Liebling’s arguments didn’t mollify House Republicans. The disagreement hinged largely on how each side defined its terms. Some GOP lawmakers were mystified at what the word “care” meant in the context of an infant born alive. (The new language applied to all infants born alive and not just one who survives an abortion.)

“I just don’t know what the definition of care is in this instance,” said GOP Rep. Peggy Scott of Andover. “Is it palliative care? Is it lifesaving care? Why remove the language requiring preserving life and health?”

GOP Rep. Jeff Backer of Browns Valley, an opponent of the bill, fretted about the implications of “comfort care” and found the changes to the language inadequate and worrisome. An emergency medical technician, Backer recalled vainly trying to save the life of a baby 21 weeks into gestation in the back of an ambulance.

He argued that if he had given comfort care as he understood the phrase to mean to the infant born in the back of the ambulance, it was tantamount to murder.

“Comfort care means lay on a hard surface, maybe a blanket. Comfort care is not medical lifesaving care. That is wrong. It’s wrong for all of us, to even allow us to put up with that,” Backer said.

But Liebling said an infant born alive is no different than any other patient.
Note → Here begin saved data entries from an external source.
(* ===== verification/Worker.v ===== *)
(** * internal/queue/worker.go: the loop that executes commands

    One turn of [Worker.Run] is [turn]: it checks the context and
    [CanExecute], claims, executes and settles one command.  What the turn
    meets outside the ledger (the context, the executor, the clock and the
    database at each store call) is its [World].  The executor is a parameter:
    a function from the claimed record to its error. *)

From Stdlib Require Import ZArith Lia Bool Ascii String Sorting.
From stdpp Require Import base tactics list strings gmap relations.
From S2P Require Import Prelude GoStrings Sqlstore Diagnostics Ledger LedgerRows LedgerOps LedgerSteps LedgerExclusion LedgerFacts.

Local Open Scope string_scope.
Local Open Scope list_scope.
Local Open Scope bool_scope.
Local Open Scope Z_scope.
Local Open Scope tx_scope.

Definition defaultStoreRetryAttempts : Z := 5.
Definition defaultExecutionTimeout : Z := 10 * minute.

(** The tries of one store operation: what each reads from outside, and whether
    the worker's context ended while it waited for the next. *)
Definition Tries : Type := nat -> Env * bool.

Record World := mkWorld {
  ctx_ended : bool;                          (* ctx.Err() at the top of the loop *)
  CanExecute : option bool;                  (* nil, or what it answers *)
  claim_tries : Tries;
  Execute : Record_ -> option ExecError;
  ExecutionTimeout : option (Command -> Z);
  execution_ended : bool;                    (* cancelled or past the deadline *)
  settle_tries : Tries }.

Inductive Event := EvRunning | EvSucceeded | EvFailed (e : FailEvent).

(** How a turn ends when it does not stop the worker with an error. *)
Inductive outcome :=
| Stopped                                    (* the context ended *)
| Waited                                     (* not allowed to execute, or nothing due *)
| Executed (record : Record_) (timeout : Z) (trace : list (Command * Event)).

Section Worker.
Context `{Collation} `{Platform} (historyLimit : Z).
Context (StoreRetryAttempts : Z).

Definition retry_attempts : nat :=
  Z.to_nat (if StoreRetryAttempts <=? 0 then defaultStoreRetryAttempts else StoreRetryAttempts).

(** The remaining attempts of [storeRetry], the first of them numbered [k]. *)
Fixpoint retries {A : Type} (left k : nat) (tries : Tries) (run : Env -> tx Store qerr A) : tx Store qerr A :=
  fun st =>
  match run (fst (tries k)) st with
  | (Ok a, st') => (Ok a, st')
  | (Err e, st') =>
      match left with
      | O => (Err e, st')
      | S left' => if snd (tries k) then (Err e, st') else retries left' (S k) tries run st'
      end
  end.

Definition storeRetry {A : Type} (tries : Tries) (run : Env -> tx Store qerr A) : tx Store qerr A :=
  retries (pred retry_attempts) 0 tries run.

Definition timeout_of (w : World) (c : Command) : Z :=
  match ExecutionTimeout w with
  | Some f => if f c >? 0 then f c else defaultExecutionTimeout
  | None => defaultExecutionTimeout
  end.

(** The error a turn settles with: an execution whose context ended is a
    permanent failure, whatever the executor returned. *)
Definition execution_error (w : World) (record : Record_) : option ExecError :=
  if execution_ended w
  then PermanentError (errors_New "command execution ended before completion")
  else Execute w record.

(** The execution of a claimed record and the transition that settles it. *)
Definition settle (w : World) (record : Record_) : tx Store qerr outcome :=
  let id := ID (rec_Command record) in
  let timeout := timeout_of w (rec_Command record) in
  match execution_error w record with
  | None =>
      c <- storeRetry (settle_tries w) (fun env => Complete historyLimit env id) ;;
      tx_ret (Executed record timeout [(rec_Command record, EvRunning); (c, EvSucceeded)])
  | Some e =>
      out <- storeRetry (settle_tries w) (fun env => Fail_ historyLimit env id (Some e)) ;;
      tx_ret (Executed record timeout [(rec_Command record, EvRunning); (fst out, EvFailed (snd out))])
  end.

Definition claim_and_settle (w : World) : tx Store qerr outcome :=
  claimed <- storeRetry (claim_tries w) ClaimDue ;;
  match claimed with
  | None => tx_ret Waited
  | Some record => settle w record
  end.

Definition turn (w : World) : tx Store qerr outcome :=
  if ctx_ended w then tx_ret Stopped
  else match CanExecute w with
       | Some false => tx_ret Waited
       | _ => claim_and_settle w
       end.

(** [Run]: turns until the context ends or a store operation fails for good. *)
Fixpoint Run (ws : list World) : tx Store qerr (list outcome) :=
  match ws with
  | [] => tx_ret []
  | w :: rest =>
      o <- turn w ;;
      match o with
      | Stopped => tx_ret [Stopped]
      | _ => os <- Run rest ;; tx_ret (o :: os)
      end
  end.

(** ** Lemmas *)

(** Retrying an operation that leaves the ledger alone when it fails is the one
    run that ended it. *)
Lemma retries_run {A} left k tries (run : Env -> tx Store qerr A) st r st' :
  (forall n s e s', run (fst (tries n)) s = (Err e, s') -> s' = s) ->
  retries left k tries run st = (r, st') -> exists env, run env st = (r, st').
Proof.
  intros Hrun. revert k st. induction left as [|left IH]; intros k st; simpl;
    destruct (run (fst (tries k)) st) as [[a|e] s1] eqn:R; try (intros [= <- <-]; by eexists).
  destruct (snd (tries k)); [intros [= <- <-]; by eexists|].
  rewrite (Hrun _ _ _ _ R). apply IH.
Qed.

(** No acknowledgement is lost in these tries. *)
Definition tries_acknowledged (tries : Tries) : Prop := forall n, acknowledged (env_verdicts (fst (tries n))).

Lemma ClaimDue_err env st e st' : acknowledged (env_verdicts env) -> ClaimDue env st = (Err e, st') -> st' = st.
Proof. intros Hv (e' & Hr & _)%map_error_err. by eapply WithTx_err_acknowledged. Qed.

Lemma Complete_err env id st e st' :
  acknowledged (env_verdicts env) -> Complete historyLimit env id st = (Err e, st') -> st' = st.
Proof.
  intros Hv. unfold Complete, succeed. unfold tx_bind at 1.
  destruct (transitionTx _ _ _ _) as [[[[c had] pruned]|e'] s1] eqn:T.
  - unfold tx_bind. destruct had; simpl; rewrite ForgetInputs_run; discriminate.
  - intros [= _ <-]. by eapply transitionTx_err_acknowledged.
Qed.

Lemma Fail_err env id err st e st' :
  acknowledged (env_verdicts env) -> Fail_ historyLimit env id err st = (Err e, st') -> st' = st.
Proof.
  intros Hv. unfold Fail_, fail. unfold tx_bind at 1.
  destruct (transitionTx _ _ _ _) as [[[[c ev] pruned]|e'] s1] eqn:T.
  - unfold tx_bind. rewrite ForgetInputs_run. discriminate.
  - intros [= _ <-]. by eapply transitionTx_err_acknowledged.
Qed.

(** Among the rows of a ledger where nothing ran before a claim, settling the
    claimed row leaves nothing running. *)
Definition idle (st : Store) : Prop := forall r, In r (commands st) -> row_state r <> Running.

Lemma settle_idle env st row id row' ids :
  unique_ids (commands st) -> idle st -> In row (commands st) -> runnable (timestamp env) row = true ->
  let s1 := started (claim_row (timestamp env) row) st in
  forall r, In r (commands s1) -> by_id id r = true -> row_state r = Running ->
  mutable_only r row' -> row_state row' <> Running ->
  forall s2, commands s2 = commands s1 -> idle (delete_commands ids (update_row row' s2)).
Proof.
  intros Hu Hidle Hin Hrun s1 r Hr Hid Hrr Hm Hnr s2 Hs2 x [Hx _]%delete_commands_In.
  assert (mutable_only row (claim_row (timestamp env) row)) as Hmc by by apply claims_mutable, st_claim.
  assert (unique_ids (commands s1)) as Hu1 by (unfold s1; rewrite started_commands; by apply update_row_unique).
  assert (forall y, In y (commands s1) -> row_state y = Running -> y = claim_row (timestamp env) row) as Hone.
  { intros y Hy Hyr. apply (started_In st row) in Hy; [|done..].
    destruct Hy as [->|[Hy _]]; [done|]. by destruct (Hidle y Hy). }
  assert (unique_ids (commands s2)) as Hu2 by by rewrite Hs2.
  assert (In r (commands s2)) as Hr2 by by rewrite Hs2.
  apply (update_row_In s2 r) in Hx; [|done..]. destruct Hx as [->|[Hx Hne]]; [done|].
  intros Hxr. destruct Hne. rewrite Hs2 in Hx. by rewrite (Hone x Hx Hxr), (Hone r Hr Hrr).
Qed.

Lemma running_check_ok r : running_check r = Ok tt -> row_state r = Running.
Proof. unfold running_check. by destruct (row_state r). Qed.

(** The claimed row is the only one its id finds. *)
Lemma claimed_row env st row r :
  unique_ids (commands st) -> In row (commands st) -> runnable (timestamp env) row = true ->
  let s1 := started (claim_row (timestamp env) row) st in
  In r (commands s1) -> by_id (row_id row) r = true -> r = claim_row (timestamp env) row.
Proof.
  intros Hu Hin Hrun s1 Hr Hid.
  assert (mutable_only row (claim_row (timestamp env) row)) as Hm by by apply claims_mutable, st_claim.
  apply (unique_eq (commands s1)); [unfold s1; rewrite started_commands; by apply update_row_unique|done| |exact Hid].
  apply (started_In st row); auto.
Qed.

Lemma Complete_turn env st row env2 c st' :
  unique_ids (commands st) -> idle st -> In row (commands st) -> runnable (timestamp env) row = true ->
  Complete historyLimit env2 (row_id row) (started (claim_row (timestamp env) row) st) = (Ok c, st') ->
  idle st' /\ ID c = row_id row /\ State c = Succeeded.
Proof.
  intros Hu Hidle Hin Hrun Hc.
  apply succeed_ok in Hc as (r & s2 & ids & Hr & Hid & Hck & -> & -> & ->).
  pose proof (claimed_row _ _ _ _ Hu Hin Hrun Hr Hid) as E.
  split; [|by rewrite E]. apply (settle_idle env st row (row_id row) _ _ Hu Hidle Hin Hrun r Hr Hid).
  - by apply running_check_ok.
  - apply (settles_mutable (fun _ => False)), st_succeed. by apply running_check_in_flight.
  - done.
  - done.
Qed.

Lemma Fail_turn env st row env2 err c ev st' :
  unique_ids (commands st) -> idle st -> In row (commands st) -> runnable (timestamp env) row = true ->
  Fail_ historyLimit env2 (row_id row) err (started (claim_row (timestamp env) row) st) = (Ok (c, ev), st') ->
  idle st' /\ ID c = row_id row /\
  ((State c = NeedsAttention /\ ev = EventNeedsAttention) \/ (State c = RetryScheduled /\ ev = EventRetryScheduled)) /\
  (isPermanent err = true -> State c = NeedsAttention /\ NextAttemptAt c = None).
Proof.
  intros Hu Hidle Hin Hrun Hf.
  apply fail_ok in Hf as (r & Hr & Hid & Hck & -> & -> & ids & ids' & ->).
  pose proof (claimed_row _ _ _ _ Hu Hin Hrun Hr Hid) as E.
  assert (row_state (fst (fail_row (timestamp env2) err r)) <> Running /\
    ID (command (fst (fail_row (timestamp env2) err r))) = row_id r) as [Hnr Hidr].
  { unfold fail_row. cbv zeta. by destruct (_ && _ && _); row_eval. }
  split; [|split; [by rewrite Hidr, E|]].
  - apply (settle_idle env st row (row_id row) _ _ Hu Hidle Hin Hrun r Hr Hid); [by apply running_check_ok| |done|done].
    apply (settles_mutable (fun _ => False)), st_fail. by apply running_check_in_flight.
  - unfold fail_row. cbv zeta. destruct (isPermanent err) eqn:P.
    + rewrite andb_false_r. row_eval. auto.
    + destruct (_ && _ && _); row_eval; (split; [auto|discriminate]).
Qed.

Lemma timeout_positive w c : 0 < timeout_of w c.
Proof.
  unfold timeout_of, defaultExecutionTimeout, minute, second.
  destruct (ExecutionTimeout w) as [f|]; [|lia]. destruct (f c >? 0) eqn:E; lia.
Qed.

(** The part of a turn after the gate. *)
Lemma claim_turn (tries : Tries) (k : option Record_ -> tx Store qerr outcome) st o st' :
  tries_acknowledged tries -> tx_bind (storeRetry tries ClaimDue) k st = (Ok o, st') ->
  (k None st = (Ok o, st')) \/
  exists env row p, idle st /\ In row (commands st) /\ runnable (timestamp env) row = true /\
    k (Some (mkRecord (artifact row) (command (claim_row (timestamp env) row)) p))
      (started (claim_row (timestamp env) row) st) = (Ok o, st').
Proof.
  intros Hv. unfold tx_bind. destruct (storeRetry tries ClaimDue st) as [[claimed|] s1] eqn:R; [|discriminate].
  apply retries_run in R as [env R]; [|intros; by eapply ClaimDue_err]. intros Hk.
  apply ClaimDue_run in R as [[-> Hno]|(row & p & Hn & O & [[= ->]|[e [=]]] & ->)].
  - destruct claimed as [rec|]; [by destruct (Hno rec)|by left].
  - right. apply oldest_Some in O as (Hin & Hrun & _). by exists env, row, p.
Qed.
“Clearly an infant born alive is a person and has a right to care that is appropriate given the situation, that they are just like every other patient,” she said.

Instances of infants surviving an abortion procedure are rare. Under the Born Alive Protections Act, which passed in 2015, the Department of Health reported 24 babies born after an attempted abortion during the eight years that law was in effect.

All the babies died. Ten of the cases involved fatal fetal conditions “incompatible with life.” Four babies were deemed too underdeveloped to live on their own. Two were barely clinging to life before they died.

For seven of them, “comfort care measures were provided as planned” without offering any detail of what those measures were. In one situation, a baby born alive in 2017, the report states that “no specific steps were taken to preserve life were reported.”

Liebling said repealing the reporting requirement on babies who survive abortions wasn’t isolated. It was part of a number of other reporting requirements that were eliminated. She called the requirement “intrusive.”

“If abortion is health care, which I believe it is, especially late in pregnancy like that, it (requires) a level of reporting and intrusion that we don’t do for other things,” Liebling said, adding that hospitals are already mandated to report deaths to the state.